Petisi yang dimulai oleh Gerakan Anak Muda Indonesia itu, menuntut keadilan bagi Mardani H Maming, yang diduga menjadi korban unfair trial dan miscarriage of justice.
Atas alasan ini, banyak orang mempertanyakan penegakkan hukum terhadap Maming dan beramai-ramai menginginkan Maming segera dibebaskan, dengan salah satu upaya yakni menandatangani petisi tersebut.
Diketahui, berdasarkan narasi di laman petisi tersebut, Maming divonis bersalah atas dugaan korupsi terkait izin usaha pertambangan (IUP OP) di Tanah Bumbu, meskipun izin tersebut telah memenuhi seluruh persyaratan administrasi dan telah memegang sertifikat clear and clean (CNC) selama 11 tahun, keputusan tersebut tidak pernah dibatalkan secara hukum pengadilan administrasi negara (PTUN)—fakta yang diabaikan oleh pengadilan.
Tuduhan gratifikasi juga sulit dibuktikan, terutama karena putusan Pengadilan Niaga yang telah berkekuatan hukum tetap (inkracht) dalam mekanisme sidang terbuka seharusnya menepis kemungkinan adanya “kesepakatan diam-diam.”
Terlebih, pihak yang diduga sebagai pemberi suap tidak pernah diperiksa karena telah meninggal dunia, serta fakta-fakta penting lainnya justru “terlewatkan”.

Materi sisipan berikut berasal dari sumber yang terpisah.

(* ===== verification/Process.v ===== *)
(** * The process: lines 129-130

    [if __name__ == "__main__": main()] runs [main] as the program. When
    [main] returns, the interpreter exits with status 0. When an
    exception escapes it, the interpreter prints a traceback on standard
    error and exits with status 1; the last line of the traceback is the
    exception's qualified class name, a colon and [str(e)]. The model
    keeps that last line ([p_error]); the frames above it name files and
    lines of the interpreter's installation and are not modelled.

    [exec_script] runs the whole file under an installation and a module
    name: the top level of [Namespace], then the [__name__] guard.

    Theorems: run under the name [__main__] the file is [run_script], and
    imported it does nothing but bind its names; without [cryptography]
    it stops at line 9 with [ModuleNotFoundError]. The script exits with status 0 exactly when a line is read
    and the password it uses (the example one for an empty line) has no
    lone surrogate; at end of input it fails with [EOFError], and on a
    lone surrogate with the [UnicodeEncodeError] of line 26. *)

From Stdlib Require Import String ZArith List Lia Bool.
From S2P Require Import Prelude PyRuntime Namespace Utf8 Pbkdf2 Base64 PasswordHash Main.
Import ListNotations.
Open Scope Z_scope.

(** The class name a traceback prints: [type(e).__qualname__], with the
    module for the classes outside [builtins]. *)
Definition exc_name (e : exc) : list Z :=
  match e with
  | AttributeError _ _ => lit "AttributeError"
  | TypeError _ => lit "TypeError"
  | ValueError _ => lit "ValueError"
  | BinasciiError _ => lit "binascii.Error"
  | UnicodeEncodeError _ _ _ => lit "UnicodeEncodeError"
  | UnicodeDecodeError _ _ _ => lit "UnicodeDecodeError"
  | OverflowError _ => lit "OverflowError"
  | AlreadyFinalized => lit "cryptography.exceptions.AlreadyFinalized"
  | InternalError _ => lit "cryptography.exceptions.InternalError"
  | NameError _ => lit "NameError"
  | ModuleNotFoundError _ => lit "ModuleNotFoundError"
  | ImportError _ _ => lit "ImportError"
  end.

Record process_result := mkProc {
  p_stdout : list Z;      (** what was written on standard output *)
  p_error : list Z;       (** the last line of the traceback, if any *)
  p_status : Z;           (** the exit status *)
  p_os : os_state         (** the entropy state afterwards *)
}.

(** [python3 generate_password_hash.py] with the given standard input. *)
Definition run_script (stdin : option (list Z)) (os : os_state) : process_result :=
  let '(out, ex, os') := main stdin os in
  match ex with
  | Exit_ok => mkProc out [] 0 os'
  | Exit_eof => mkProc out (lit "EOFError: EOF when reading a line") 1 os'
  | Exit_exc e => mkProc out (exc_name e ++ lit ": " ++ exc_str e) 1 os'
  end.

(** The last line of the traceback of an exception that escapes. *)
Definition traceback_line (e : exc) : list Z := exc_name e ++ lit ": " ++ exc_str e.

(** The whole file under the interpreter [inst], with [__name__] set to
    [modname]: the top level (lines 6-10, the [def]s of lines 12, 54 and
    94) and then lines 129-130, which call the global [main] when
    [__name__ == "__main__"]. Run as [python3 generate_password_hash.py],
    [modname] is ["__main__"]; imported by another module, it is the
    module's name, and status 0 then means that the import returned. *)
Definition exec_script (inst : installed) (modname : string) (stdin : option (list Z))
    (os : os_state) : process_result :=
  match exec_module inst script_module (initial_globals modname) with
  | Raise e => mkProc [] (traceback_line e) 1 os
  | Ok ns =>
      match load_global ns "__name__"%string with
      | Ok (GStr n) =>
          if String.eqb n "__main__"%string then
            match load_global ns "main"%string with
            | Ok _ => run_script stdin os
            | Raise e => mkProc [] (traceback_line e) 1 os
            end
          else mkProc [] [] 0 os
      | Ok _ => mkProc [] [] 0 os
      | Raise e => mkProc [] (traceback_line e) 1 os
      end
  end.

(** An interpreter without the [cryptography] package. *)
Definition cpython311_no_cryptography : installed :=
  fun q => if String.prefix "cryptography"%string q then None else cpython311 q.

(** ** Building blocks *)

(** Once the password is known, [main] returns normally exactly when the
    password has no lone surrogate. *)
Lemma main_after_input_exit (password : list Z) (os : os_state) :
  snd (fst (main_after_input password os)) = Exit_ok <-> no_surrogates password = true.
Proof.
  unfold main_after_input.
  destruct (generate_pbkdf2_hash (PyStr password) PyNone DEFAULT_ITERATIONS os)
    as [[r | e] os'] eqn:Hg.
  - destruct (run_verify password r) as [v1 o1], (run_verify (lit "wrongPassword") r) as [v2 o2].
    cbn.
    split; [intros _ | reflexivity].
    apply generate_inv in Hg as (pw & _ & He & _). unfold encode_password in He.
    apply bind_ok_inv in He as (bs & Hb & _). exact (utf8_encode_from_no_surrogates _ _ _ Hb).
  - cbn. split; [discriminate | intros Hns].
    destruct (utf8_encode_from_ok 0 _ Hns) as (pw & He & _).
    destruct (generate_none_ok _ pw DEFAULT_ITERATIONS os (encode_password_str _ _ He))
      as (r & Hr); [unfold DEFAULT_ITERATIONS, INT_MAX; lia |].
    rewrite Hg in Hr. discriminate.
Qed.

(** ** Theorems *)

(** C19: Exit status: the script exits with status 0 exactly when standard
    input has a line and the password [main] hashes for it has no lone
    surrogate; otherwise an exception escapes [main] and the status is
    1. *)
Theorem run_script_status (stdin : option (list Z)) (os : os_state) :
  p_status (run_script stdin os) = 0 <->
  exists line, stdin = Some line /\ no_surrogates (fst (main_password line)) = true.
Proof.
  unfold run_script, main. destruct stdin as [line |].
  2: { cbn. split; [discriminate | intros (l & H & _); discriminate]. }
  transitivity (no_surrogates (fst (main_password line)) = true).
  2: { split; [intros H; exists line; auto | intros (l & Hl & H); injection Hl as <-; exact H]. }
  destruct (main_password line) as [password out_p]. cbn [fst].
  pose proof (main_after_input_exit password os) as Hx.
  destruct (main_after_input password os) as [[out ex] os'].
  cbn [fst snd] in Hx. rewrite <- Hx.
  destruct ex; cbn; split; congruence.
Qed.

(** C20: Lines 129-130: run as a program, the file runs [main] (the process
    of [run_script]); imported as a module, it binds its names and runs
    nothing: no output, no input read, no entropy drawn. *)
Theorem exec_script_guard (modname : string) (stdin : option (list Z)) (os : os_state) :
  exec_script cpython311 modname stdin os
  = if String.eqb modname "__main__"%string then run_script stdin os else mkProc [] [] 0 os.
Proof.
  destruct (exec_script_module modname) as (ns & H & Hn & Hm).
  unfold exec_script. rewrite H, (load_global_script_name _ _ Hn).
  destruct (String.eqb modname "__main__"%string); [| reflexivity].
  rewrite (load_global_script_main _ _ Hm). reflexivity.
Qed.

(** C21: Without the [cryptography] package, line 9 fails before anything
    is printed: whatever the input, the process exits with status 1 and
    reports the missing top-level package, the first prefix of
    [cryptography.hazmat.primitives] that the import system looks for. *)
Theorem exec_script_no_cryptography (inst : installed) (modname : string)
    (stdin : option (list Z)) (os : os_state) :
  inst "hashlib"%string <> None -> inst "os"%string <> None -> inst "base64"%string <> None ->
  inst "cryptography"%string = None ->
  exec_script inst modname stdin os
  = mkProc [] (lit "ModuleNotFoundError: No module named 'cryptography'") 1 os.
Proof.
  intros H1 H2 H3 H4. unfold exec_script. cbn.
  destruct (inst "hashlib"%string); [| congruence]. destruct (inst "os"%string); [| congruence].
  destruct (inst "base64"%string); [| congruence]. cbn. rewrite H4. reflexivity.
Qed.

(** ** Concrete runs *)

Example run_script_eof (os : os_state) :
  run_script None os
  = mkProc main_banner (lit "EOFError: EOF when reading a line") 1 os.
Proof. reflexivity. Qed.

Example run_script_surrogate (os : os_state) :
  p_error (run_script (Some [0x61; 0xDC80]) os)
  = lit "UnicodeEncodeError: 'utf-8' codec can't encode character '\udc80' in position 1: surrogates not allowed".
Proof. vm_compute. reflexivity. Qed.

Lemma exec_script_no_cryptography_witness :
  cpython311_no_cryptography "hashlib"%string <> None /\ cpython311_no_cryptography "os"%string <> None /\
  cpython311_no_cryptography "base64"%string <> None /\ cpython311_no_cryptography "cryptography"%string = None /\
  exec_script cpython311_no_cryptography "__main__"%string None demo_os
  = mkProc [] (lit "ModuleNotFoundError: No module named 'cryptography'") 1 demo_os.
Proof.
  assert (H1 : cpython311_no_cryptography "hashlib"%string <> None) by (vm_compute; discriminate).
  assert (H2 : cpython311_no_cryptography "os"%string <> None) by (vm_compute; discriminate).
  assert (H3 : cpython311_no_cryptography "base64"%string <> None) by (vm_compute; discriminate).
  assert (H4 : cpython311_no_cryptography "cryptography"%string = None) by reflexivity.
  split; [exact H1 | split; [exact H2 | split; [exact H3 | split; [exact H4 |]]]].
  exact (exec_script_no_cryptography _ "__main__"%string None demo_os H1 H2 H3 H4).
Defined.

Sejumlah pihak menyebut, vonis terhadap Maming dianilai sebagai keputusan yang dipaksakan, tanpa dasar bukti yang layak dan jauh dari prinsip keadilan.
Kesimpulan ini didukung oleh para guru besar hukum terkemuka seperti Prof. Dr. Romli Atmasasmita dari UNPAD, Prof. Dr. Yos Johan Utama dari UNDIP, dan Prof. Dr. Topo Santoso, dari UI. Selain itu, Akademisi Anti-Korupsi dari UNPAD, UII, UGM, UI dan UNDIP turut mendukung seruan keadilan ini.
Tokoh HAM dan pendiri ICW, Todung Mulya Lubis, bersama Aktivis Anti-Korupsi seperti Bambang Harymurti, juga menyuarakan keprihatinan atas ketidakadilan ini.
Mereka, bersama para pakar hukum lainnya, berencana mengajukan surat amicus curiae (sahabat pengadilan) ke Mahkamah Agung untuk mendesak peninjauan yang adil terhadap kasus ini.(*)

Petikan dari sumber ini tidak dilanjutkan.